Prevost usa argomenti capziosi – come la presunta immoralità della pena di morte o del respingimento degli immigrati illegali da parte dell’autorità civile – ottenendo il risultato di derubricare l’aborto, con quel malcelato imbarazzo di chi è costretto suo malgrado a ripetere con poca convinzione una condanna che non pretende sia condivisa dal mondo moderno, al pari della intrinseca peccaminosità della sodomia. Prevost sposta l’attenzione su altri temi. Ed è sorprendente che un agostiniano come Leone non si accorga che questo atteggiamento è tipico del peggior gesuitismo modernista.

Non solo: affermando che queste sono «questioni molto complesse», Prevost delegittima la condanna di quei vescovi americani verso il comportamento di Blase Cupich e favorisce lo scandalo dei fedeli, portati a credere che la pena di morte e il respingimento degli immigrati illegali vadano condannati al pari dell’uccisione di una creatura innocente nel ventre materno.
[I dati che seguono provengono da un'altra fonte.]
(* ===== verification/Doubles.v ===== *)
(** * Doubles

    What the code computes in double arithmetic: rationals, of which every
    result is rounded to 53 bits. *)

From Stdlib Require Import ZArith Lia QArith Qround Lqa.

Local Open Scope Z_scope.

(** [p / q], to the nearest integer, of two the even one *)
Definition round_even (p q : Z) : Z :=
  let f := p / q in
  match 2 * (p mod q) ?= q with
  | Lt => f
  | Gt => f + 1
  | Eq => if Z.even f then f else f + 1
  end.

(** The exponent of the last of 53 bits of [p / q] *)
Definition last_bit (p q : Z) : Z :=
  let e := Z.log2 p - Z.log2 q - 52 in
  if p * 2 ^ Z.max 0 (- e) <? 2 ^ 52 * (q * 2 ^ Z.max 0 e) then e - 1 else e.

(** The double nearest to a rational, of those that are not negative, not
    subnormal and not infinite *)
Definition nearest (x : Q) : Q :=
  let p := Qnum x in let q := Zpos (Qden x) in
  if p <=? 0 then 0%Q
  else
    let e := last_bit p q in
    let m := round_even (p * 2 ^ Z.max 0 (- e)) (q * 2 ^ Z.max 0 e) in
    Qmake (m * 2 ^ Z.max 0 e) (Z.to_pos (2 ^ Z.max 0 (- e))).

Definition of_int (z : Z) : Q := inject_Z z.

(** ** Rounding *)

Lemma round_even_near p q : 0 < q -> 2 * Z.abs (round_even p q * q - p) <= q.
Proof.
  intros Hq. unfold round_even. pose proof (Z.div_mod p q) as E. pose proof (Z.mod_pos_bound p q Hq).
  destruct (Z.compare_spec (2 * (p mod q)) q); [destruct (Z.even _) | |]; nia.
Qed.

(** A double is an integer multiple of its last bit, and an integer below
    2^53 is a double. *)
Lemma last_bit_spec p q : 0 < p -> 0 < q -> p < 2 ^ 53 * q -> last_bit p q <= 0 /\
  2 ^ 52 * q <= p * 2 ^ (- last_bit p q).
Proof.
  intros Hp Hq Hlt. unfold last_bit.
  destruct (Z.log2_spec p Hp) as [Hp1 Hp2]. destruct (Z.log2_spec q Hq) as [Hq1 Hq2].
  pose proof (Z.log2_nonneg p). pose proof (Z.log2_nonneg q).
  set (lp := Z.log2 p) in *. set (lq := Z.log2 q) in *. set (e := lp - lq - 52).
  assert (e <= 1) as He.
  { apply Znot_gt_le. intros Hgt. pose proof (Z.pow_le_mono_r 2 (lq + 1 + 53) lp ltac:(lia) ltac:(unfold e in Hgt; lia)) as Hm.
    rewrite Z.pow_add_r in Hm by lia. change (Z.succ lq) with (lq + 1) in Hq2. nia. }
  assert (2 ^ 52 * q <= p * 2 ^ (1 - e)) as Hbig.
  { rewrite Z.pow_succ_r in Hq2 by lia.
    assert (2 ^ lp * 2 ^ (1 - e) = 2 ^ 53 * 2 ^ lq) as E.
    { rewrite <- !Z.pow_add_r by (unfold e; lia). f_equal. unfold e. lia. }
    pose proof (Z.mul_le_mono_nonneg_r (2 ^ lp) p (2 ^ (1 - e)) (Z.pow_nonneg 2 _ ltac:(lia)) Hp1).
    change (2 ^ 53) with 9007199254740992 in E. change (2 ^ 52) with 4503599627370496. lia. }
  destruct (Z.ltb_spec (p * 2 ^ Z.max 0 (- e)) (2 ^ 52 * (q * 2 ^ Z.max 0 e))) as [Ht | Ht].
  - split; [lia |]. now replace (- (e - 1)) with (1 - e) by lia.
  - destruct (Z.eq_dec e 1) as [E | E].
    + rewrite E in Ht. change (2 ^ Z.max 0 (- (1))) with 1 in Ht. change (2 ^ Z.max 0 1) with 2 in Ht.
      change (2 ^ 53) with 9007199254740992 in Hlt. change (2 ^ 52) with 4503599627370496 in Ht. lia.
    + split; [lia |]. rewrite (Z.max_r 0 (- e)), (Z.max_l 0 e), Z.pow_0_r, Z.mul_1_r in Ht by lia. lia.
Qed.

(** The double nearest to [x] is near, and on the same side of every integer. *)
Record near (x r : Q) : Prop := {
  near_above : (r <= x + x * (1 # 2 ^ 53))%Q;
  near_below : (x - x * (1 # 2 ^ 53) <= r)%Q;
  near_low z : (inject_Z z <= x -> inject_Z z <= r)%Q;
  near_high z : (x <= inject_Z z -> r <= inject_Z z)%Q
}.

Lemma nearest_near x : (0 <= x < inject_Z (2 ^ 53))%Q -> near x (nearest x).
Proof.
  destruct x as [p q]. unfold Qle, Qlt. cbn. intros [H0 Hlt].
  unfold nearest. cbn [Qnum Qden]. destruct (Z.leb_spec p 0) as [Hp | Hp].
  { assert (p = 0) as -> by lia. split.
    - unfold Qle; cbn; lia.
    - unfold Qle; cbn; lia.
    - intros z. unfold Qle; cbn; lia.
    - intros z. unfold Qle; cbn. lia. }
  destruct (last_bit_spec p (Zpos q) Hp) as [He Hm]; [lia | lia |].
  set (e := last_bit p (Zpos q)) in *. rewrite (Z.max_l 0 e), (Z.max_r 0 (- e)), Z.pow_0_r, !Z.mul_1_r by lia.
  pose proof (Z.pow_pos_nonneg 2 (- e)) as Hd. set (d := 2 ^ (- e)) in *.
  pose proof (round_even_near (p * d) (Zpos q) eq_refl) as Hr. set (m := round_even _ _) in *.
  clearbody m. assert (Zpos (Z.to_pos d) = d) as Ed by (apply Z2Pos.id, Hd; lia).
  specialize (Hd ltac:(lia) ltac:(lia)). clearbody d. clear Hlt H0.
  split.
  - unfold Qle, Qplus, Qmult. cbn [Qnum Qden]. rewrite !Pos2Z.inj_mul, Ed.
    change (Zpos (2 ^ 53)) with 9007199254740992. change (2 ^ 52) with 4503599627370496 in Hm. nia.
  - unfold Qle, Qminus, Qopp, Qplus, Qmult. cbn [Qnum Qden]. rewrite !Pos2Z.inj_mul, Ed.
    change (Zpos (2 ^ 53)) with 9007199254740992. change (2 ^ 52) with 4503599627370496 in Hm. nia.
  - intros z. unfold Qle. cbn [Qnum Qden inject_Z]. rewrite Ed. nia.
  - intros z. unfold Qle. cbn [Qnum Qden inject_Z]. rewrite Ed. nia.
Qed.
Diciamolo chiaro: l’aborto è un crimine esecrando che va sempre condannato senza appello. Chi se ne rende colpevole – anche favorendo l’uccisione di innocenti mediante leggi inique – compie un delitto che grida vendetta al cospetto di Dio. Come membro morto del Corpo Mistico non appartiene più alla Chiesa cattolica e non può essere ammesso ai Sacramenti né tantomeno ricevere premi da Autorità ecclesiastiche. Lo Stato, per essere coerente con il fine per il quale esiste, dovrebbe proibire e punire l’aborto, e non dichiararlo un “diritto umano”.
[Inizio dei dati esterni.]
(* ===== verification/Asset.v ===== *)
(** * Assets and prices (blockchain/Asset.cpp, include/blockchain/Asset.hpp)

    [Asset] is an amount of shares of one asset; [Price] is a decimal fraction
    with denominator FC_REAL128_PRECISION between two assets.  The members the
    code takes from fc::bigint and from fc::uint128's string conversion, which
    are compiled outside this tree, are the operations of [FcNumerics]. *)

From S2P Require Import Prelude DecimalText.
From Stdlib Require Import ZArith Lia Bool String Ascii.
From stdpp Require Import base strings.

Local Open Scope Z_scope.
#[local] Arguments String.append !_ _ / : simpl nomatch.

Class FcNumerics : Type := {
  bigint_log2 : Z -> Z;
  bigint_to_int64 : Z -> result Z;
  bigint_div_zero : Z -> Z;
  uint128_to_string : Z -> string
}.

(** What the code relies on: [log2] of a value below 2^127 is below 128,
    [to_int64] returns a value that fits, and a uint128 prints in decimal. *)
Class FcNumericsLaws `{FcNumerics} : Prop := {
  bigint_log2_bound : forall v, 0 <= v < 2 ^ 127 -> bigint_log2 v < 128;
  bigint_to_int64_small : forall v, 0 <= v < 2 ^ 63 -> bigint_to_int64 v = Ok v;
  uint128_to_string_dec : forall v, 0 <= v < 2 ^ 128 -> uint128_to_string v = dec v
}.

Definition FC_REAL128_PRECISION : Z := 1000000 * 1000000 * 1000000.

Record Asset := mkAsset { amount : Z; asset_id : Z }.
Record Price := mkPrice { ratio : Z; base_asset_id : Z; quote_asset_id : Z }.

#[export] Instance asset_eq_dec : EqDecision Asset.
Proof. solve_decision. Defined.

(** ** Asset arithmetic *)
Section AssetOps.

Definition asset_add_assign (self o : Asset) : result Asset :=
  if negb (asset_id self =? asset_id o) then Err assert_exception
  else if ((0 <? amount o) && (INT64_MAX - amount o <? amount self))
       || ((amount o <? 0) && (amount self <? INT64_MIN - amount o))
  then Err addition_overflow
  else Ok (mkAsset (amount self + amount o) (asset_id self)).

Definition asset_sub_assign (self o : Asset) : result Asset :=
  if negb (asset_id self =? asset_id o) then Err assert_exception
  else if ((0 <? amount o) && (amount self <? INT64_MIN + amount o))
       || ((amount o <? 0) && (INT64_MAX + amount o <? amount self))
  then Err subtraction_overflow
  else Ok (mkAsset (amount self - amount o) (asset_id self)).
Contrariamente a quanto affermato da Leone, non c’è niente di “complesso” in questo, se non il rifiuto di affermare la Verità e di non delegittimare Blase Cupich, potente erede e seguace di Joseph Bernardin e di Theodore McCarrick, insieme ad altri Prelati tuttora in carica.

La strategia modernista – basata sulla “morale situazionale” – non nega direttamente la dottrina, ma la “addomestica” in nome dell’evoluzione dei dogmi e la rende inapplicabile nella pratica, svuotandola dall’interno. E non stupisce che questa impostazione relativista, complice della dissoluzione morale della società, sia stata formulata dal cardinale Joseph Bernardin. La sua pseudo-dottrina della “tunica inconsutile” pone l’aborto in un’unica “etica della vita” che include arbitrariamente la povertà, la guerra, la pena di morte. Ciò ha fornito ai politici “cattolici” liberali e ai sedicenti “cattolici adulti”, cari alla Sinistra woke, il pretesto per dirsi “pro-life” pur votando a favore dell’aborto (fino al momento della nascita), delle unioni sodomitiche, della transizione di genere e dell’ideologia LGBTQ+.

Non dimentichiamo che Bernardin – modello di perversione e di corruzione satanista – insieme a Mc Carrick è all’origine della cordata bergogliana Wuerl-Gregory-Cupich-Farrell-Tobin-McElroy… Ricordo bene che durante la cerimonia di imposizione del pallio, Cupich ripropose la dottrina della tunica inconsutile, che contestai nel mio intervento come nunzio apostolico. Nel novembre 2023 l’allora cardinake Prevost, nel discorso per il conferimento del dottorato honoris causa in Perù, lodò Bernardin e Cupich proprio per questa loro aberrante falsa dottrina.

Se i Romani Pontefici avessero voluto «evitare polarizzazioni» – come sembra essere la principale preoccupazione di Leone – la Chiesa cattolica avrebbe finito di esistere con san Pietro. Si direbbe che Prevost intenda seguire le orme di Simone nel cortile del pretorio, piuttosto che quelle di Pietro nella testimonianza della Fede. Cosa diranno i conservatori, così entusiasti dell’elezione di Leone?